(Collected data)
--

(** The agreement is the one the request names, and its terms are the encoding of the
    binding of the request's own quote pair: the digests of both quote documents, the
    service, the parties, the action and its transaction. *)
Record quote_pair_terms (request : RelayExecutionRequest) (agreement : AgentAgreement) (b : RelayAgreementBinding) : Prop := {
  qt_agreement : Agreement.AgreementBodyDigest (ag_Body agreement) = Ok (AgreementBodyDigest request) /\
    ab_ExpiresAtUnix (ag_Body agreement) = AgreementExpiresAtUnix request;
  qt_terms : TermsContentType (ag_Body agreement) = AgreementBindingContentType /\
    marshal_binding b = Some (Terms (ag_Body agreement));
  qt_request : RelayQuoteRequestDigest (qr_Body (QuoteRequest request)) = Ok (bd_QuoteRequestDigest b) /\
    QuoteRequestDigest (pq_Body (ProviderQuote request)) = bd_QuoteRequestDigest b;
  qt_quote : ProviderRelayQuoteDigest (pq_Body (ProviderQuote request)) = Ok (bd_ProviderQuoteDigest b) /\
    bd_ServiceProfileDigest b = ServiceProfileDigest (pq_Body (ProviderQuote request));
  qt_service : bd_Mode b = qr_Mode (qr_Body (QuoteRequest request)) /\
    bd_AssuranceLevel b = qr_AssuranceLevel (qr_Body (QuoteRequest request));
  qt_parties : bd_RequesterAgentID b = RequesterAgentID (qr_Body (QuoteRequest request)) /\
    bd_ProviderAgentID b = qr_ProviderAgentID (qr_Body (QuoteRequest request));
  qt_action : bd_StableActionID b = qr_StableActionID (qr_Body (QuoteRequest request)) /\
    bd_ExactRequestDigest b = qr_ExactRequestDigest (qr_Body (QuoteRequest request)) /\
    bd_SignedTransactionDigest b = qr_SignedTransactionDigest (qr_Body (QuoteRequest request)) }.

Lemma quote_pair_steps request agreement verifier now : VerifyRelayExecutionAgreement request agreement verifier now = Ok tt ->
  exists b, CompileRelayAgreementBinding (QuoteRequest request) (ProviderQuote request) = Ok b /\ quote_pair_terms request agreement b.
Proof.
  unfold VerifyRelayExecutionAgreement. intros H. apply bind_Ok in H as (? & _ & H). apply bind_Ok in H as (digest & Hd%or_err_Ok & H).
  apply bind_Ok in H as (? & Hm & H). apply bind_Ok in H as (b & Hc & H). apply bind_Ok in H as (binding & Hb & H).
  apply bind_Ok in H as (? & Hterms & _). apply fail_if_Ok, orb_false_iff in Hterms as [Htype Hterms].
  apply negb_false_iff, streq_true in Htype, Hterms. apply fail_if_Ok, orb_false_iff in Hm as [Hm He].
  apply negb_false_iff, streq_true in Hm. apply negb_false_iff, Z.eqb_eq in He. subst binding digest.
  unfold RelayAgreementBindingBytes in Hb. apply bind_Ok in Hb as (? & _ & Hb). apply opt_err_Ok in Hb.
  exists b. split; [exact Hc|]. unfold CompileRelayAgreementBinding in Hc. apply bind_Ok in Hc as (requestDigest & Hr & Hc).
  apply bind_Ok in Hc as (quoteDigest & Hq%or_err_Ok & Hc). apply bind_Ok in Hc as (? & Hbind & Hc). injection Hc as <-.
  apply fail_if_Ok, negb_false_iff in Hbind. unfold quoteBindsRequest in Hbind. rewrite !andb_true_iff in Hbind.
  destruct Hbind as [[[[[[[[[Hqd _] _] _] _] _] _] _] _] _]. apply streq_true in Hqd.
  split; cbn; [exact (conj Hd He)|exact (conj Htype Hb)|exact (conj Hr Hqd)|exact (conj Hq eq_refl)|by split..|by split_and!].
Qed.

(** The obligations an agreement check works with. *)
Record service_obligations (request : RelayExecutionRequest) (agreement : AgentAgreement) (binding : string)
    (obligations : gmap string AgreementObligation) (expected : gmap string string) (kinds : list string) : Prop := {
  sv_distinct : NoDup (ObligationID <$> Obligations (ag_Body agreement));
  sv_map : forall id o, obligations !! id = Some o <-> o ∈ Obligations (ag_Body agreement) /\ ObligationID o = id;
  sv_fees : Forall2 (feeObligation obligations (feeLineMap (FeeLines (pq_Body (ProviderQuote request))))
              (RequesterAgentID (qr_Body (QuoteRequest request))) (qr_ProviderAgentID (qr_Body (QuoteRequest request))) binding)
              (FeeObligationIDs request) kinds;
  sv_kinds : NoDup kinds;
  sv_complete : forall line, line ∈ FeeLines (pq_Body (ProviderQuote request)) -> Kind line ∈ kinds;
  sv_expected : forall id k, expected !! id = Some k ->
    (id = RelayObligationID request /\ k = ObligationRelayDelivery) \/
    (id = SponsorshipObligationID request /\ k = ObligationSponsorDelivery) \/ (id, k) ∈ zip (FeeObligationIDs request) kinds;
  sv_named : forall o, o ∈ Obligations (ag_Body agreement) ->
    relayReservedObligationKind (ob_Kind o) = true \/
    (SubjectContentType o = AgreementBindingContentType /\ Subject o = binding) -> expected !! ObligationID o = Some (ob_Kind o) }.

--

» **Exercise directions**
Transcribe the records above in full, exactly as they stand.

» **Response box**
(** The agreement is the one the request names, and its terms are the encoding of the
    binding of the request's own quote pair: the digests of both quote documents, the
    service, the parties, the action and its transaction. *)
Record quote_pair_terms (request : RelayExecutionRequest) (agreement : AgentAgreement) (b : RelayAgreementBinding) : Prop := {
  qt_agreement : Agreement.AgreementBodyDigest (ag_Body agreement) = Ok (AgreementBodyDigest request) /\
    ab_ExpiresAtUnix (ag_Body agreement) = AgreementExpiresAtUnix request;
  qt_terms : TermsContentType (ag_Body agreement) = AgreementBindingContentType /\
    marshal_binding b = Some (Terms (ag_Body agreement));
  qt_request : RelayQuoteRequestDigest (qr_Body (QuoteRequest request)) = Ok (bd_QuoteRequestDigest b) /\
    QuoteRequestDigest (pq_Body (ProviderQuote request)) = bd_QuoteRequestDigest b;
  qt_quote : ProviderRelayQuoteDigest (pq_Body (ProviderQuote request)) = Ok (bd_ProviderQuoteDigest b) /\
    bd_ServiceProfileDigest b = ServiceProfileDigest (pq_Body (ProviderQuote request));
  qt_service : bd_Mode b = qr_Mode (qr_Body (QuoteRequest request)) /\
    bd_AssuranceLevel b = qr_AssuranceLevel (qr_Body (QuoteRequest request));
  qt_parties : bd_RequesterAgentID b = RequesterAgentID (qr_Body (QuoteRequest request)) /\
    bd_ProviderAgentID b = qr_ProviderAgentID (qr_Body (QuoteRequest request));
  qt_action : bd_StableActionID b = qr_StableActionID (qr_Body (QuoteRequest request)) /\
    bd_ExactRequestDigest b = qr_ExactRequestDigest (qr_Body (QuoteRequest request)) /\
    bd_SignedTransactionDigest b = qr_SignedTransactionDigest (qr_Body (QuoteRequest request)) }.

Lemma quote_pair_steps request agreement verifier now : VerifyRelayExecutionAgreement request agreement verifier now = Ok tt ->
  exists b, CompileRelayAgreementBinding (QuoteRequest request) (ProviderQuote request) = Ok b /\ quote_pair_terms request agreement b.
Proof.
  unfold VerifyRelayExecutionAgreement. intros H. apply bind_Ok in H as (? & _ & H). apply bind_Ok in H as (digest & Hd%or_err_Ok & H).
  apply bind_Ok in H as (? & Hm & H). apply bind_Ok in H as (b & Hc & H). apply bind_Ok in H as (binding & Hb & H).
  apply bind_Ok in H as (? & Hterms & _). apply fail_if_Ok, orb_false_iff in Hterms as [Htype Hterms].
  apply negb_false_iff, streq_true in Htype, Hterms. apply fail_if_Ok, orb_false_iff in Hm as [Hm He].
  apply negb_false_iff, streq_true in Hm. apply negb_false_iff, Z.eqb_eq in He. subst binding digest.
  unfold RelayAgreementBindingBytes in Hb. apply bind_Ok in Hb as (? & _ & Hb). apply opt_err_Ok in Hb.
  exists b. split; [exact Hc|]. unfold CompileRelayAgreementBinding in Hc. apply bind_Ok in Hc as (requestDigest & Hr & Hc).
  apply bind_Ok in Hc as (quoteDigest & Hq%or_err_Ok & Hc). apply bind_Ok in Hc as (? & Hbind & Hc). injection Hc as <-.
  apply fail_if_Ok, negb_false_iff in Hbind. unfold quoteBindsRequest in Hbind. rewrite !andb_true_iff in Hbind.
  destruct Hbind as [[[[[[[[[Hqd _] _] _] _] _] _] _] _] _]. apply streq_true in Hqd.
  split; cbn; [exact (conj Hd He)|exact (conj Htype Hb)|exact (conj Hr Hqd)|exact (conj Hq eq_refl)|by split..|by split_and!].
Qed.

(** The obligations an agreement check works with. *)
Record service_obligations (request : RelayExecutionRequest) (agreement : AgentAgreement) (binding : string)
    (obligations : gmap string AgreementObligation) (expected : gmap string string) (kinds : list string) : Prop := {
  sv_distinct : NoDup (ObligationID <$> Obligations (ag_Body agreement));
  sv_map : forall id o, obligations !! id = Some o <-> o ∈ Obligations (ag_Body agreement) /\ ObligationID o = id;
  sv_fees : Forall2 (feeObligation obligations (feeLineMap (FeeLines (pq_Body (ProviderQuote request))))
              (RequesterAgentID (qr_Body (QuoteRequest request))) (qr_ProviderAgentID (qr_Body (QuoteRequest request))) binding)
              (FeeObligationIDs request) kinds;
  sv_kinds : NoDup kinds;
  sv_complete : forall line, line ∈ FeeLines (pq_Body (ProviderQuote request)) -> Kind line ∈ kinds;
  sv_expected : forall id k, expected !! id = Some k ->
    (id = RelayObligationID request /\ k = ObligationRelayDelivery) \/
    (id = SponsorshipObligationID request /\ k = ObligationSponsorDelivery) \/ (id, k) ∈ zip (FeeObligationIDs request) kinds;
  sv_named : forall o, o ∈ Obligations (ag_Body agreement) ->
    relayReservedObligationKind (ob_Kind o) = true \/
    (SubjectContentType o = AgreementBindingContentType /\ Subject o = binding) -> expected !! ObligationID o = Some (ob_Kind o) }.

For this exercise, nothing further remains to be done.